Throughout the decades-long debate about national vs. local radio, there have been two opposing arguments that really aren’t contradictions. This model speaks to a world where it is true both that:
- Listeners want personality and companionship, but aren’t always adamant about whether it comes from their own market;
- Listeners care about local information and “sense of place.”
Sirius XM is a pretty good example of having both bigness and, ever since its personalities took to their home studios, more sense of place than some local radio stations. Even with voice-tracking and national work parts, it has become one of the last bastions of the radio we grew up with. The SXM jocks who confer that sense of place do not tell you your local news and information, but if you’re in a market that has a local traffic and weather channel, you may be covered in that way as well.
I’ve even thought of this model for my many friends and readers who are currently operating their own online-only radio stations, but aren’t able to host more than one daypart themselves. Six hobbyist stations that shared a common brand and imaging would become more viable, formidable, and saleable as one radio brand. If all six of a station’s hosts want to play their own slightly different brand of ‘50s through ‘90s Classic Hits, a unified station image and the adventurous nature of those stations would allow for it.
This model would probably work best for markets that share some sense of kinship, rather than a serious regional rivalry. It probably doesn’t work if shared affiliates are in, say, Boston and New York, or Dallas and Houston, or Calgary and Edmonton, Alberta.
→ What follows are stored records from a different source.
(* ===== verification/Wal.v ===== *)
(** * Records of the write-ahead log: [server/wal.go], [server/scope.go]

    [WALEvent] is one record.  The keys of the scope, of the delegation bound and
    of the provenance stamp are grouped into three sub-records, written and read
    by the projections of [server/scope.go] and [server/taskstore.go].  Times are
    unix nanoseconds; the JSON text of a record is not modelled. *)

From stdpp Require Import prelude gmap strings list sorting pretty.
From Stdlib Require Import NArith ZArith.
From coqutil Require Import Datatypes.RecordSetters.
From S2P Require Import Prelude GoStrings Caps Scope Sets Attenuate Wire.

Import DoubleBraceUpdate.
Open Scope N_scope.
Open Scope stdpp_scope.
Set Default Goal Selector "!".

Arguments NormalizeIDs : simpl never.
Arguments uint8 : simpl never.
Arguments uint16 : simpl never.
Arguments uint32 : simpl never.
Arguments EncodeToString : simpl never.
Arguments DecodeString : simpl never.

(** [protocol.RunnerSelector]: the tagged union with its payloads. *)
Inductive RunnerSelector :=
  | SelAny
  | SelByRunnerId (id : list N)
  | SelByHostname (hostname : string)
  | SelByIp (ip : list N)
  | SelByConnId (transport : string) (ip : list N) (port unique : N).

Record WALScopeOverride := mkWALScopeOverride {
  wso_Caps : N;
  wso_Base : N;
  wso_ExcludeSelf : bool;
  wso_IDs : list string;
}.

(** The [scope_*] keys. *)
Record WALScope := mkWALScope {
  ws_Base : N;
  ws_IDs : list string;
  ws_VisBase : N;
  ws_VisBasePresent : bool;
  ws_ExcludeSelf : bool;
  ws_VisIDs : list string;
  ws_Overrides : list WALScopeOverride;
}.

(** The [delegate_*] keys. *)
Record WALDelegation := mkWALDelegation {
  wd_Caps : N;
  wd_Base : N;
  wd_VisBase : N;
  wd_VisBasePresent : bool;
  wd_ExcludeSelf : bool;
  wd_IDs : list string;
  wd_VisIDs : list string;
}.

(** The [authority_*] keys. *)
Record WALAuthority := mkWALAuthority {
  wa_Source : N;
  wa_Actor : string;
  wa_At : Z;
}.

Record WALEvent := mkWALEvent {
  ev_Type : string;
  ev_TaskID : string;
  ev_RunnerID : string;
  ev_RepoPath : string;
  ev_Prompt : string;
  ev_Kind : N;
  ev_OriginKind : N;
  ev_ResumedByKind : N;
  ev_CreatorTaskID : string;
  ev_Capabilities : N;
  ev_Scope : WALScope;
  ev_Delegate : WALDelegation;
  ev_AgentProfile : string;
  ev_SkillsInjected : bool;
  ev_WorktreeDir : string;
  ev_ExitCode : option Z;
  ev_DiffInfo : string;
  ev_BoundRunnerID : string;
  ev_Reason : string;
  ev_ExtraArgs : list string;
  ev_HoldID : string;
  ev_HoldDeadlineNs : Z;
  ev_Authority : WALAuthority;
  ev_Ts : Z;
  ev_Selector : RunnerSelector;
}.

Definition zeroWALScope : WALScope := mkWALScope 0 [] 0 false false [] [].
Definition zeroWALDelegation : WALDelegation := mkWALDelegation 0 0 0 false false [] [].
Definition zeroWALAuthority : WALAuthority := mkWALAuthority 0 "" 0.

(** A record of type [ty] about [id], every other key absent. *)
Definition walEvent (ty id : string) : WALEvent :=
  {| ev_Type := ty; ev_TaskID := id; ev_RunnerID := ""; ev_RepoPath := ""; ev_Prompt := "";
     ev_Kind := 0; ev_OriginKind := 0; ev_ResumedByKind := 0; ev_CreatorTaskID := "";
     ev_Capabilities := 0; ev_Scope := zeroWALScope; ev_Delegate := zeroWALDelegation;
     ev_AgentProfile := ""; ev_SkillsInjected := false; ev_WorktreeDir := ""; ev_ExitCode := None;
     ev_DiffInfo := ""; ev_BoundRunnerID := ""; ev_Reason := ""; ev_ExtraArgs := [];
     ev_HoldID := ""; ev_HoldDeadlineNs := 0; ev_Authority := zeroWALAuthority; ev_Ts := 0;
     ev_Selector := SelAny |}.

(** ** [server/scope.go] *)

Definition applyScopeToWAL (s : Scope) (ev : WALEvent) : WALEvent :=
  ev{{ ev_Scope :=
    {| ws_Base := uint8 (Base s); ws_IDs := IDs s; ws_VisBase := uint8 (VisBase s);
       ws_VisBasePresent := VisBasePresent s; ws_ExcludeSelf := ExcludeSelf s; ws_VisIDs := VisIDs s;
       ws_Overrides := (λ o, {| wso_Caps := uint32 (ov_Caps o); wso_Base := uint8 (ov_Base o);
                                wso_ExcludeSelf := ov_ExcludeSelf o; wso_IDs := ov_IDs o |})
                       <$> Overrides s |} }}.

Definition scopeFromWAL (ev : WALEvent) : Scope :=
  let w := ev_Scope ev in
  let s := {| Base := ws_Base w; IDs := NormalizeIDs (ws_IDs w); VisBase := ws_VisBase w;
              VisBasePresent := ws_VisBasePresent w; ExcludeSelf := ws_ExcludeSelf w;
              VisIDs := NormalizeIDs (ws_VisIDs w);
              Overrides := (λ o, {| ov_Caps := wso_Caps o; ov_Base := wso_Base o;
                                    ov_ExcludeSelf := wso_ExcludeSelf o;
                                    ov_IDs := NormalizeIDs (wso_IDs o) |}) <$> ws_Overrides w |} in
  if negb (VisBasePresent s) && negb (ev_Capabilities ev .&. Capability_BoardObserve =? 0)
  then set_vis s true ScopeBase_Global
  else s.

Definition applyDelegationToWAL (caps : N) (s : Scope) (ev : WALEvent) : WALEvent :=
  ev{{ ev_Delegate :=
    {| wd_Caps := uint32 caps; wd_Base := uint8 (Base s); wd_VisBase := uint8 (VisBase s);
       wd_VisBasePresent := VisBasePresent s; wd_ExcludeSelf := ExcludeSelf s;
       wd_IDs := IDs s; wd_VisIDs := VisIDs s |} }}.

Definition delegationFromWAL (ev : WALEvent) : N * Scope :=
  let w := ev_Delegate ev in
  (wd_Caps w,
   {| Base := wd_Base w; VisBase := wd_VisBase w; VisBasePresent := wd_VisBasePresent w;
      ExcludeSelf := wd_ExcludeSelf w; IDs := NormalizeIDs (wd_IDs w);
      VisIDs := NormalizeIDs (wd_VisIDs w); Overrides := [] |}).

(** ** Round trips *)

(** A scope a record holds without loss. *)
Definition wal_ok (s : Scope) : Prop :=
  Base s < 256 ∧ VisBase s < 256 ∧ ids_ok (IDs s) ∧ ids_ok (VisIDs s) ∧
  Forall (λ o, ov_Caps o < 2 ^ 32 ∧ ov_Base o < 256 ∧ ids_ok (ov_IDs o)) (Overrides s).

(** What a replay makes of a scope recorded beside a capability mask: a mask with
    [board_observe] and no visibility axis reads back with global visibility. *)
Definition replayed_scope (caps : N) (s : Scope) : Scope :=
  if negb (VisBasePresent s) && has caps Capability_BoardObserve
  then set_vis s true ScopeBase_Global else s.

Lemma uint32_id x : x < 2 ^ 32 → uint32 x = x.
Proof. intros H. by apply N.mod_small. Qed.

Lemma scope_wal_roundtrip_gen s ev :
  wal_ok s →
  scopeFromWAL (applyScopeToWAL s ev) = replayed_scope (ev_Capabilities ev) s.
Proof.
  intros (Hb & Hv & Hi & Hvi & Ho). unfold scopeFromWAL, applyScopeToWAL. cbn.
  rewrite !uint8_id, !NormalizeIDs_fixed by done. rewrite <-list_fmap_compose.
  assert ((λ o : ScopeOverride, mkOverride (uint32 (ov_Caps o)) (uint8 (ov_Base o)) (ov_ExcludeSelf o)
    (NormalizeIDs (ov_IDs o))) <$> Overrides s = Overrides s) as HO.
  { rewrite <-(list_fmap_id (Overrides s)) at 2. apply list_fmap_ext. intros i o Hl.
    rewrite Forall_forall in Ho. destruct (Ho o) as (? & ? & ?); [by eapply list_elem_of_lookup_2|].
    rewrite uint8_id, uint32_id, NormalizeIDs_fixed by done. by destruct o. }
  unfold compose. cbn. unfold replayed_scope, has. rewrite HO.
  destruct s as [? ? ? [] ? ? ?]; done.
Qed.

Lemma delegation_wal_roundtrip caps s ev :
  wal_ok s → Overrides s = [] → caps < 2 ^ 32 →
  delegationFromWAL (applyDelegationToWAL caps s ev) = (caps, s).
Proof.
  intros (Hb & Hv & Hi & Hvi & _) Ho Hc. unfold delegationFromWAL, applyDelegationToWAL. cbn.
  rewrite !uint8_id, uint32_id, !NormalizeIDs_fixed by done.
  destruct s. cbn in *. by subst.
Qed.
Then again, perhaps sports rivalries are exactly the thing that allows the afternoon and morning hosts to do shtick together.
As I wrote two years ago, I am not suggesting this model as a path to further consolidation or reductions in force. There are stations that are able to be live and local 24/7, or for most of the week, and they should remain so. There are also an increasing number of boutique national-programming services, some of which do a good job of not sounding generic; e.g., when Smokey Rivers is in afternoons on Delilah’s KDUN Reedsport, Ore. The above model is, again, a third way. And making your one local shift truly compelling and worthwhile, no what the station construct, is another article.
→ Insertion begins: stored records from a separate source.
(* ===== verification/Replay.v ===== *)
(** * Rebuilding the store from the log: [ReplayEvents], [server/restore.go]

    [ReplayEvents] folds the records over an empty store and fails what was still
    running; [RestoreFromWAL] brings pruned tasks back.  The main theorem is a
    refinement: after any sequence of operations on a logged store, replaying the
    log gives back the same tasks in the same order, each with the recorded half
    of its entry. *)

From stdpp Require Import prelude gmap strings list sorting pretty.
From Stdlib Require Import NArith ZArith.
From coqutil Require Import Datatypes.RecordSetters.
From S2P Require Import Prelude GoStrings Caps Scope Sets Attenuate Delegate Wire Wal TaskStore.
(* ===== verification/Board.v ===== *)
(** * The board: [agentboard/board.go], [retention.go], [flush.go],
    [membership.go], [registry.go] and [conn.go]

    One board operation is one function on [Board]; the interleaving of its lock
    regions with another operation is outside the model.  A Go map is ranged over
    in no fixed order; where an operation ranges over the topics or the tasks it
    takes them in the order of [map_to_list], and the theorems do not depend on
    it.  The store that mirrors retained topics is an interface: [store_op] is a
    call the board makes, a store is known by the calls made so far, and the class
    [BoardStore] is what it answers.  Calls to [onDeliver] and pings of
    connections are recorded in [b_calls]. *)

From stdpp Require Import prelude gmap strings list sorting.
From Stdlib Require Import NArith ZArith.
From coqutil Require Import Datatypes.RecordSetters.
From S2P Require Import Prelude GoStrings Caps Wire Topic TaskState BoardReach.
I am merely showing a way in which those already-consolidating stations can truly achieve better living through shared resources. Right now, there are a lot of radio stations that already have one local staffer, or none. On those stations, a shared airstaff is reading yesterday’s entertainment news, which they may or may not remember to precede with the call letters. Their formatics may not be consistent from shift to shift. They sound neither local nor big. Better to have Phlash Phelps from “the top of the Chesapeake Bay” than jockless music from the “1-800-TAX-DEBT” studios.
I won’t be at NAB this year. But I can confidently predict that on an NAB panel next week, proponents of national radio will espouse the potential of their national resources in a way that has never quite been consistently realized. Some owners will talk about the successfully local radio they’ve created, while others will sit in the audience and think “I wish I could do that.” This idea is for them both.